What if Pope Gregory X had fulfilled Kublai Khan’s request for 100 missionaries? We can only imagine the impact that would still be felt today not only in Mongolia and the rest of Asia but also throughout the world had that request been met.

Amplifying Missions

While I am not a historian, nor do I pretend to understand the politics involved in Pope Gregory’s reasons for ignoring Kublai Khan’s request, I can say that this story has amplified my focus on reaching the lost. I realize even more the need to walk through the doors God opens. I’m more fully understanding that missions cannot wait. And, I have too often underestimated what serving and loving Jesus can do.
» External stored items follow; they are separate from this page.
(** ** Updates *)
Definition set_pe_vdev (f : Z -> Z) (s : peer) : peer :=
  {| pe_vdev := f (pe_vdev s); pe_mac := pe_mac s; pe_valid := pe_valid s; pe_ref_cnt := pe_ref_cnt
     s; pe_delete_in_progress := pe_delete_in_progress s; pe_peer_ids := pe_peer_ids s; pe_local_id
     := pe_local_id s; pe_bss_peer := pe_bss_peer s; pe_state := pe_state s; pe_tx_filter :=
     pe_tx_filter s; pe_qos_capable := pe_qos_capable s; pe_uapsd_mask := pe_uapsd_mask s;
     pe_sec_type := pe_sec_type s |}.
Definition set_pe_mac (f : mac_addr -> mac_addr) (s : peer) : peer :=
  {| pe_vdev := pe_vdev s; pe_mac := f (pe_mac s); pe_valid := pe_valid s; pe_ref_cnt := pe_ref_cnt
     s; pe_delete_in_progress := pe_delete_in_progress s; pe_peer_ids := pe_peer_ids s; pe_local_id
     := pe_local_id s; pe_bss_peer := pe_bss_peer s; pe_state := pe_state s; pe_tx_filter :=
     pe_tx_filter s; pe_qos_capable := pe_qos_capable s; pe_uapsd_mask := pe_uapsd_mask s;
     pe_sec_type := pe_sec_type s |}.
Definition set_pe_valid (f : bool -> bool) (s : peer) : peer :=
  {| pe_vdev := pe_vdev s; pe_mac := pe_mac s; pe_valid := f (pe_valid s); pe_ref_cnt := pe_ref_cnt
     s; pe_delete_in_progress := pe_delete_in_progress s; pe_peer_ids := pe_peer_ids s; pe_local_id
     := pe_local_id s; pe_bss_peer := pe_bss_peer s; pe_state := pe_state s; pe_tx_filter :=
     pe_tx_filter s; pe_qos_capable := pe_qos_capable s; pe_uapsd_mask := pe_uapsd_mask s;
     pe_sec_type := pe_sec_type s |}.
Definition set_pe_ref_cnt (f : Z -> Z) (s : peer) : peer :=
  {| pe_vdev := pe_vdev s; pe_mac := pe_mac s; pe_valid := pe_valid s; pe_ref_cnt := f (pe_ref_cnt
     s); pe_delete_in_progress := pe_delete_in_progress s; pe_peer_ids := pe_peer_ids s; pe_local_id
     := pe_local_id s; pe_bss_peer := pe_bss_peer s; pe_state := pe_state s; pe_tx_filter :=
     pe_tx_filter s; pe_qos_capable := pe_qos_capable s; pe_uapsd_mask := pe_uapsd_mask s;
     pe_sec_type := pe_sec_type s |}.
Definition set_pe_delete_in_progress (f : bool -> bool) (s : peer) : peer :=
  {| pe_vdev := pe_vdev s; pe_mac := pe_mac s; pe_valid := pe_valid s; pe_ref_cnt := pe_ref_cnt s;
     pe_delete_in_progress := f (pe_delete_in_progress s); pe_peer_ids := pe_peer_ids s; pe_local_id
     := pe_local_id s; pe_bss_peer := pe_bss_peer s; pe_state := pe_state s; pe_tx_filter :=
     pe_tx_filter s; pe_qos_capable := pe_qos_capable s; pe_uapsd_mask := pe_uapsd_mask s;
     pe_sec_type := pe_sec_type s |}.
Definition set_pe_peer_ids (f : list Z -> list Z) (s : peer) : peer :=
  {| pe_vdev := pe_vdev s; pe_mac := pe_mac s; pe_valid := pe_valid s; pe_ref_cnt := pe_ref_cnt s;
     pe_delete_in_progress := pe_delete_in_progress s; pe_peer_ids := f (pe_peer_ids s); pe_local_id
     := pe_local_id s; pe_bss_peer := pe_bss_peer s; pe_state := pe_state s; pe_tx_filter :=
     pe_tx_filter s; pe_qos_capable := pe_qos_capable s; pe_uapsd_mask := pe_uapsd_mask s;
     pe_sec_type := pe_sec_type s |}.
Definition set_pe_local_id (f : Z -> Z) (s : peer) : peer :=
  {| pe_vdev := pe_vdev s; pe_mac := pe_mac s; pe_valid := pe_valid s; pe_ref_cnt := pe_ref_cnt s;
     pe_delete_in_progress := pe_delete_in_progress s; pe_peer_ids := pe_peer_ids s; pe_local_id :=
     f (pe_local_id s); pe_bss_peer := pe_bss_peer s; pe_state := pe_state s; pe_tx_filter :=
     pe_tx_filter s; pe_qos_capable := pe_qos_capable s; pe_uapsd_mask := pe_uapsd_mask s;
     pe_sec_type := pe_sec_type s |}.
Definition set_pe_bss_peer (f : bool -> bool) (s : peer) : peer :=
  {| pe_vdev := pe_vdev s; pe_mac := pe_mac s; pe_valid := pe_valid s; pe_ref_cnt := pe_ref_cnt s;
     pe_delete_in_progress := pe_delete_in_progress s; pe_peer_ids := pe_peer_ids s; pe_local_id :=
     pe_local_id s; pe_bss_peer := f (pe_bss_peer s); pe_state := pe_state s; pe_tx_filter :=
     pe_tx_filter s; pe_qos_capable := pe_qos_capable s; pe_uapsd_mask := pe_uapsd_mask s;
     pe_sec_type := pe_sec_type s |}.
Definition set_pe_state (f : ol_txrx_peer_state -> ol_txrx_peer_state) (s : peer) : peer :=
  {| pe_vdev := pe_vdev s; pe_mac := pe_mac s; pe_valid := pe_valid s; pe_ref_cnt := pe_ref_cnt s;
     pe_delete_in_progress := pe_delete_in_progress s; pe_peer_ids := pe_peer_ids s; pe_local_id :=
     pe_local_id s; pe_bss_peer := pe_bss_peer s; pe_state := f (pe_state s); pe_tx_filter :=
     pe_tx_filter s; pe_qos_capable := pe_qos_capable s; pe_uapsd_mask := pe_uapsd_mask s;
     pe_sec_type := pe_sec_type s |}.
Definition set_pe_tx_filter (f : option tx_filter -> option tx_filter) (s : peer) : peer :=
  {| pe_vdev := pe_vdev s; pe_mac := pe_mac s; pe_valid := pe_valid s; pe_ref_cnt := pe_ref_cnt s;
     pe_delete_in_progress := pe_delete_in_progress s; pe_peer_ids := pe_peer_ids s; pe_local_id :=
     pe_local_id s; pe_bss_peer := pe_bss_peer s; pe_state := pe_state s; pe_tx_filter := f
     (pe_tx_filter s); pe_qos_capable := pe_qos_capable s; pe_uapsd_mask := pe_uapsd_mask s;
     pe_sec_type := pe_sec_type s |}.
Definition set_pe_qos_capable (f : bool -> bool) (s : peer) : peer :=
  {| pe_vdev := pe_vdev s; pe_mac := pe_mac s; pe_valid := pe_valid s; pe_ref_cnt := pe_ref_cnt s;
     pe_delete_in_progress := pe_delete_in_progress s; pe_peer_ids := pe_peer_ids s; pe_local_id :=
     pe_local_id s; pe_bss_peer := pe_bss_peer s; pe_state := pe_state s; pe_tx_filter :=
     pe_tx_filter s; pe_qos_capable := f (pe_qos_capable s); pe_uapsd_mask := pe_uapsd_mask s;
     pe_sec_type := pe_sec_type s |}.
Definition set_pe_uapsd_mask (f : Z -> Z) (s : peer) : peer :=
  {| pe_vdev := pe_vdev s; pe_mac := pe_mac s; pe_valid := pe_valid s; pe_ref_cnt := pe_ref_cnt s;
     pe_delete_in_progress := pe_delete_in_progress s; pe_peer_ids := pe_peer_ids s; pe_local_id :=
     pe_local_id s; pe_bss_peer := pe_bss_peer s; pe_state := pe_state s; pe_tx_filter :=
     pe_tx_filter s; pe_qos_capable := pe_qos_capable s; pe_uapsd_mask := f (pe_uapsd_mask s);
     pe_sec_type := pe_sec_type s |}.
Definition set_pe_sec_type (f : Z * Z -> Z * Z) (s : peer) : peer :=
  {| pe_vdev := pe_vdev s; pe_mac := pe_mac s; pe_valid := pe_valid s; pe_ref_cnt := pe_ref_cnt s;
     pe_delete_in_progress := pe_delete_in_progress s; pe_peer_ids := pe_peer_ids s; pe_local_id :=
     pe_local_id s; pe_bss_peer := pe_bss_peer s; pe_state := pe_state s; pe_tx_filter :=
     pe_tx_filter s; pe_qos_capable := pe_qos_capable s; pe_uapsd_mask := pe_uapsd_mask s;
     pe_sec_type := f (pe_sec_type s) |}.
Definition set_vd_mac (f : mac_addr -> mac_addr) (s : vdev) : vdev :=
  {| vd_mac := f (vd_mac s); vd_opmode := vd_opmode s; vd_peer_list := vd_peer_list s;
     vd_last_real_peer := vd_last_real_peer s; vd_wait_on_peer_id := vd_wait_on_peer_id s;
     vd_delete_pending := vd_delete_pending s; vd_delete_callback := vd_delete_callback s;
     vd_disable_intrabss_fwd := vd_disable_intrabss_fwd s |}.
Definition set_vd_opmode (f : wlan_op_mode -> wlan_op_mode) (s : vdev) : vdev :=
  {| vd_mac := vd_mac s; vd_opmode := f (vd_opmode s); vd_peer_list := vd_peer_list s;
     vd_last_real_peer := vd_last_real_peer s; vd_wait_on_peer_id := vd_wait_on_peer_id s;
     vd_delete_pending := vd_delete_pending s; vd_delete_callback := vd_delete_callback s;
     vd_disable_intrabss_fwd := vd_disable_intrabss_fwd s |}.
Definition set_vd_peer_list (f : list Z -> list Z) (s : vdev) : vdev :=
  {| vd_mac := vd_mac s; vd_opmode := vd_opmode s; vd_peer_list := f (vd_peer_list s);
     vd_last_real_peer := vd_last_real_peer s; vd_wait_on_peer_id := vd_wait_on_peer_id s;
     vd_delete_pending := vd_delete_pending s; vd_delete_callback := vd_delete_callback s;
     vd_disable_intrabss_fwd := vd_disable_intrabss_fwd s |}.
Definition set_vd_last_real_peer (f : option Z -> option Z) (s : vdev) : vdev :=
  {| vd_mac := vd_mac s; vd_opmode := vd_opmode s; vd_peer_list := vd_peer_list s; vd_last_real_peer
     := f (vd_last_real_peer s); vd_wait_on_peer_id := vd_wait_on_peer_id s; vd_delete_pending :=
     vd_delete_pending s; vd_delete_callback := vd_delete_callback s; vd_disable_intrabss_fwd :=
     vd_disable_intrabss_fwd s |}.
Definition set_vd_wait_on_peer_id (f : Z -> Z) (s : vdev) : vdev :=
  {| vd_mac := vd_mac s; vd_opmode := vd_opmode s; vd_peer_list := vd_peer_list s; vd_last_real_peer
     := vd_last_real_peer s; vd_wait_on_peer_id := f (vd_wait_on_peer_id s); vd_delete_pending :=
     vd_delete_pending s; vd_delete_callback := vd_delete_callback s; vd_disable_intrabss_fwd :=
     vd_disable_intrabss_fwd s |}.
Definition set_vd_delete_pending (f : bool -> bool) (s : vdev) : vdev :=
  {| vd_mac := vd_mac s; vd_opmode := vd_opmode s; vd_peer_list := vd_peer_list s; vd_last_real_peer
     := vd_last_real_peer s; vd_wait_on_peer_id := vd_wait_on_peer_id s; vd_delete_pending := f
     (vd_delete_pending s); vd_delete_callback := vd_delete_callback s; vd_disable_intrabss_fwd :=
     vd_disable_intrabss_fwd s |}.
Definition set_vd_delete_callback (f : option Z -> option Z) (s : vdev) : vdev :=
  {| vd_mac := vd_mac s; vd_opmode := vd_opmode s; vd_peer_list := vd_peer_list s; vd_last_real_peer
     := vd_last_real_peer s; vd_wait_on_peer_id := vd_wait_on_peer_id s; vd_delete_pending :=
     vd_delete_pending s; vd_delete_callback := f (vd_delete_callback s); vd_disable_intrabss_fwd :=
     vd_disable_intrabss_fwd s |}.
Definition set_vd_disable_intrabss_fwd (f : bool -> bool) (s : vdev) : vdev :=
  {| vd_mac := vd_mac s; vd_opmode := vd_opmode s; vd_peer_list := vd_peer_list s; vd_last_real_peer
     := vd_last_real_peer s; vd_wait_on_peer_id := vd_wait_on_peer_id s; vd_delete_pending :=
     vd_delete_pending s; vd_delete_callback := vd_delete_callback s; vd_disable_intrabss_fwd := f
     (vd_disable_intrabss_fwd s) |}.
Time to Walk Through Open Doors. When God opens a door, I need to walk through it. I wish I could say I have all A’s in this area. Sadly, I do not. Like Pope Gregory, I too have missed some significant open doors presented to me by God. And, equally as sad, I will probably miss others. But I can say that this story has heightened my awareness of the impact of letting fear keep me from walking through those open doors.

Missions Can’t Wait.

Just as Kublai Khan did not wait to strengthen his empire through religion, reaching out to this lost and dying world can’t wait either.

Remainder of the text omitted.